Çoksatar kitap yazarı Didier Erbin, Le Soir'deki yazısında sağ popülist sloganların neden etkin olabildiğini açıklıyor:

“Öğretmenler ve işçiler, yönetici pozisyonlarından kayboldu, onların yeriniyse burjuvazi aldı. ... Komünist Parti kapandığından beri hiç kimse işçi sınıfına bir 'biz' anlayışı sunmayı başaramadı. Bunun sonucunda kollektif kimliğin yerini milliyetçi, göçmenlere karşı bir 'biz' aldı. Benim annem babam 'biz işçiler' derdi ve kendilerini işverenin, burjuvazinin, ezenlerin karşısında konumlandırırdı. Sonra 'biz Fransızlar' demeye başladılar -ve göçmenlerle aralarına sınır çektiler. Aynı şey İtalya'da, Almanya'da da geçerli. Siyasi solun 'biz'inin yerini, sığınmacıları ve ilticacıları düşman imgesi haline getiren sağcı ve radikal sağcıların 'biz'i aldı.”

EL PAÍS (ES) 

Söylem taklit etmek yerine bodoslama saldırı

Siyasetbilimci Sami Naïr, demokratik partilerin popülizme karşı birleşmesi gerektiğini söylüyor:

“En büyük tehlike, korku ve nefret söylemlerinin geleneksel muhafazakarlar partilere sirayet etmesi ve ilerici güçlerin savunma pozisyonunda kalmakta ısrar etmeleri. Sosyal Demokratlar ve sol güçler, dayanışmacı bir insan hakları anlayışı çevresinde birleşmeli. ... İşin ikinci boyutuysa stratejik nitelikte: Muhafazakarlar ve liberal güçlerle dayanışma ve hoşgörü gibi Avrupa değerlerinin savunması konusunda kesişme noktaları aramak. ... Bu hedefin sloganı çok basit: Radikal sağ güçleri onların söylemlerini taklit ederek yenmek mümkün değil.
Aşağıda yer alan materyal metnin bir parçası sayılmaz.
Lemma createLinks_spec : ∃ net, createLinks N fuel tp = Ok (tp, net) ∧
  (∀ c, c ∈ net → ∃ i j e, e ∈ links i j ∧ makes i j e c) ∧
  (∀ i j e, e ∈ links i j → ∃ c, c ∈ net ∧ makes i j e c).
Proof.
  pose proof Htp as (_ & _ & Hvn & Hnv & Hnd & En & Hn & _ & _). destruct tables as ((Hwsh & _) & _).
  unfold createLinks. rewrite <- En, i32_small, Hdw, Hvn by lia. simpl. rewrite Hsp. simpl.
  destruct (shape_rows _ _ _ _ 0 Hwsh) as (w0 & -> & Hw0 & Hrows); [lia|]. simpl.
  match goal with |- context [loop_from ?k 0 ?f ?s0] =>
    destruct (loop_from_inv (λ i, made_upto i 0) k 0 f s0) as ([tp' net] & -> & Htp' & Hfrom & Hto) end.
  - split; [done|]. simpl. split; [set_solver|]. intros a b e Hab He.
    destruct (links_group a b) as (_ & _ & ? & ? & _); [by intros Hnil; rewrite Hnil in He; set_solver|]. lia.
  - intros i s Hi Hs. destruct (vget_inbounds w0 i) as (row & Er & Hlk); [lia|]. rewrite Er. simpl.
    eapply Forall_lookup_1 in Hrows; [|done].
    match goal with |- context [loop_from ?k 0 ?f s] =>
      destruct (loop_from_inv (λ j, made_upto i j) k 0 f s Hs) as (s' & -> & Htp' & Hfrom & Hto) end.
    { intros j s1 Hj Hs1. apply make_pair; [lia|lia|done]. }
    exists s'. split; [done|]. split; [done|]. split; [done|]. intros a b e Hab He. apply Hto; [|done].
    destruct (links_group a b) as (_ & _ & ? & ? & _); [by intros Hnil; rewrite Hnil in He; set_solver|]. lia.
  - simpl in *. subst tp'. exists net. split; [done|]. split; [done|]. intros i j e He. apply Hto; [|done].
    destruct (links_group i j) as (_ & _ & ? & ? & _); [by intros Hnil; rewrite Hnil in He; set_solver|]. lia.
Qed.

End Links.

Section Network.
Import Topology.
Context (N : Z) {R : Type} `{MachineTypes R} (rs : R) `{!MachineLaws N rs, !MachineNumbers rs}.


End Network.

(** ** Two nodes and two routers *)

Section TwoRouters.
Import Topology.

#[local] Instance two_types : MachineTypes unit := {
  MachineType_NUM := 2;
  MachineType_base_level ty := ty;
  MachineType_from_base_level i := Ok i;
  MachineType_base_count _ _ := 1;
  MachineType_base_number _ ty := ty }.

#[local] Instance two_types_laws : MachineLaws 64 ().
Proof. constructor; simpl; done || lia. Qed.

#[local] Instance two_types_numbers : MachineNumbers ().
Proof.
  intros ty Hty. simpl in *. assert (ty = 0 ∨ ty = 1 ∨ ty = 2) as [->|[->| ->]] by lia; done.
Qed.

Definition two_routers : res t :=
  new 2 1 [mkExt (mkLink 0 1 1 []) 0 0 0; mkExt (mkLink 1 1 1 []) 1 0 1]
          [mkInt (mkLink 2 1 1 []) 0 1 "E" "W"; mkInt (mkLink 3 1 1 [0]) 1 0 "W" "E"] ().

Definition routers : t :=
  match two_routers with Ok tp => tp | Err _ => mk 0 0 0 [] [] [] () end.

(** Enough rounds for six switches. *)
Definition rounds : nat := Z.to_nat 400000.

Lemma rounds_enough : INFINITE_LATENCY * 6 * 6 < Z.of_nat rounds.
Proof. unfold rounds, INFINITE_LATENCY. rewrite Z2Nat.id; lia. Qed.

Lemma links_forall (Q : Z → Z → list LinkEntry → Prop) m i j : NoDup m.*1 →
  Forall (λ g, Q g.1.1 g.1.2 g.2) m → links_of m i j ≠ [] → Q i j (links_of m i j).
Proof.
  intros Hnd Hall Hne. unfold links_of in *. destruct (map_find (i, j) m) as [es|] eqn:Ef; [|done].
  apply map_find_In in Ef; [|done]. rewrite Forall_forall in Hall. by apply Hall in Ef.
Qed.

Lemma routers_map : NoDup (m_link_map routers).*1 ∧ map_sorted (m_link_map routers) ∧
  Forall (λ g, 0 ≤ g.1.1 < 6 ∧ 0 ≤ g.1.2 < 6 ∧ g.1.1 ≠ g.1.2 ∧ group_ok 1 g.2 ∧ g.2 ≠ []) (m_link_map routers) ∧
  Forall (λ g, ends_ok () g.1.1 g.1.2 ∧
    Forall (λ e, 1 ≤ m_weight (link e) < INFINITE_LATENCY ∧ 0 ≤ m_latency (link e) ≤ LMAX) g.2) (m_link_map routers).
Proof.
  assert (∀ e, (vnets 1 (link e)) = [0] → group_ok 1 [e]) as Hg.
  { intros e He. unfold group_ok. simpl. rewrite He. split; [repeat constructor; set_solver|]. set_solver by lia. }
  split; [|split; [|split]].
  - vm_compute. repeat (constructor; [set_solver|]). constructor.
  - unfold map_sorted. vm_compute. repeat constructor.
  - vm_compute m_link_map. repeat (constructor; [simpl; do 3 (split; [lia|]); split; [by apply Hg|done]|]). constructor.
  - vm_compute m_link_map. unfold ends_ok, nodes, INFINITE_LATENCY, LMAX.
    repeat (apply Forall_cons; split; [split; [simpl; lia|apply Forall_singleton; simpl; lia]|]). by apply Forall_nil.
Qed.

Lemma routers_ok fuel : INFINITE_LATENCY * 6 * 6 < Z.of_nat fuel → topology_ok () routers fuel 6 1.
Proof.
  intros Hfuel. destruct routers_map as (Hnd & Hs & Hall & Hrest).
  do 7 (split; [by vm_compute|]). split; [by split|]. split; [done|]. split; [|split; [|done]].
  - intros i j e He. assert (links_of (m_link_map routers) i j ≠ []) as Hne by (intros E; rewrite E in He; by apply not_elem_of_nil in He).
    destruct (links_forall (λ i j es, ends_ok () i j ∧ Forall (λ e, 1 ≤ m_weight (link e) < INFINITE_LATENCY ∧
      0 ≤ m_latency (link e) ≤ LMAX) es) _ i j Hnd Hrest Hne) as [_ Hf]. rewrite Forall_forall in Hf. by apply Hf.
  - intros i j Hne. by destruct (links_forall (λ i j es, ends_ok () i j ∧ Forall (λ e, 1 ≤ m_weight (link e) < INFINITE_LATENCY ∧
      0 ≤ m_latency (link e) ≤ LMAX) es) _ i j Hnd Hrest Hne).
Qed.

(** The tables of this network. *)
Definition direct_table : Matrix.t * Matrix.t :=
  match direct_weights routers with Ok wl => wl | Err _ => ([], []) end.

Definition distances : Matrix.t :=
  match shortest_path rounds routers direct_table.1 direct_table.2 (Matrix.new 6 6 1 0) with Ok d => d | Err _ => [] end.

Lemma direct_table_ok : direct_weights routers = Ok direct_table ∧
  weights_ok 6 1 direct_table.1 direct_table.2 (Matrix.new 6 6 1 0).
Proof.
  destruct (routers_ok _ rounds_enough) as (_ & _ & Hvn & Hnv & _ & En & _ & Hmap & _ & Hl & _).
  destruct (direct_weights_spec routers 1 6 Hvn Hnv Hmap Hl En) as (w & lat & E & Hok & _); [lia|].
  unfold direct_table. rewrite E. by split.
Qed.

Lemma shortest_path_correct_witness : ∃ d,
  shortest_path rounds routers direct_table.1 direct_table.2 (Matrix.new 6 6 1 0) = Ok d ∧
  is_distance 6 direct_table.1 0 0 3 (entry d 0 0 3).
Proof.
  destruct (shortest_path_correct 6 1 ltac:(lia) ltac:(lia) rounds routers _ _ _
    (proj2 direct_table_ok) eq_refl rounds_enough) as (d & E & _ & Hd).
  exists d. split; [exact E|]. apply Hd; lia.
Defined.



End TwoRouters.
Cepheden saldırmak lazım ki, Avrupa'nın demokratik kimliğini kirletmesinler. ”

GÖTEBORGS-POSTEN (SE) 

Popülistlere oy verenler aptal değil

Göteborgs-Posten, sağ popülist parti seçmenlerini cahillikle yaftalamaya karşı çıkıyor:

“SOM Enstitüsü'nün 2014 yılında İsveç Demokratları'nın sempatizanlarına ilişkin yaptığı bir inceleme, bu seçmenlerin pekâlâ ortalamayı yansıttığını gösterdi. Eğitim seviyesi düşük olanlar çoğunlukta olsa da seçmen profili tüm gelir gruplarını kapsıyor. ... Düşük gelir düzeyine sahip insanların bağımsız şekilde düşünemediği ve kolayca kandırıldıkları görüşü, tepeden bakmacı bir yaklaşım. ... Oysa akademisyenler, siyasi açıdan bizatihi ehil olduklarını tarih boyunca neredeyse hiç kanıtlamadı. ... Belki de bir sonraki seçimlerden önce, 1930'lu yıllar Almanyası söylemiyle korku iklimi yaratan siyasi güçlerce kullanılmamaları için, bu tarihsiz eğitimli kesimi, yalan haberlere karşı nasıl koruyacağımızı tartışmalıyız.”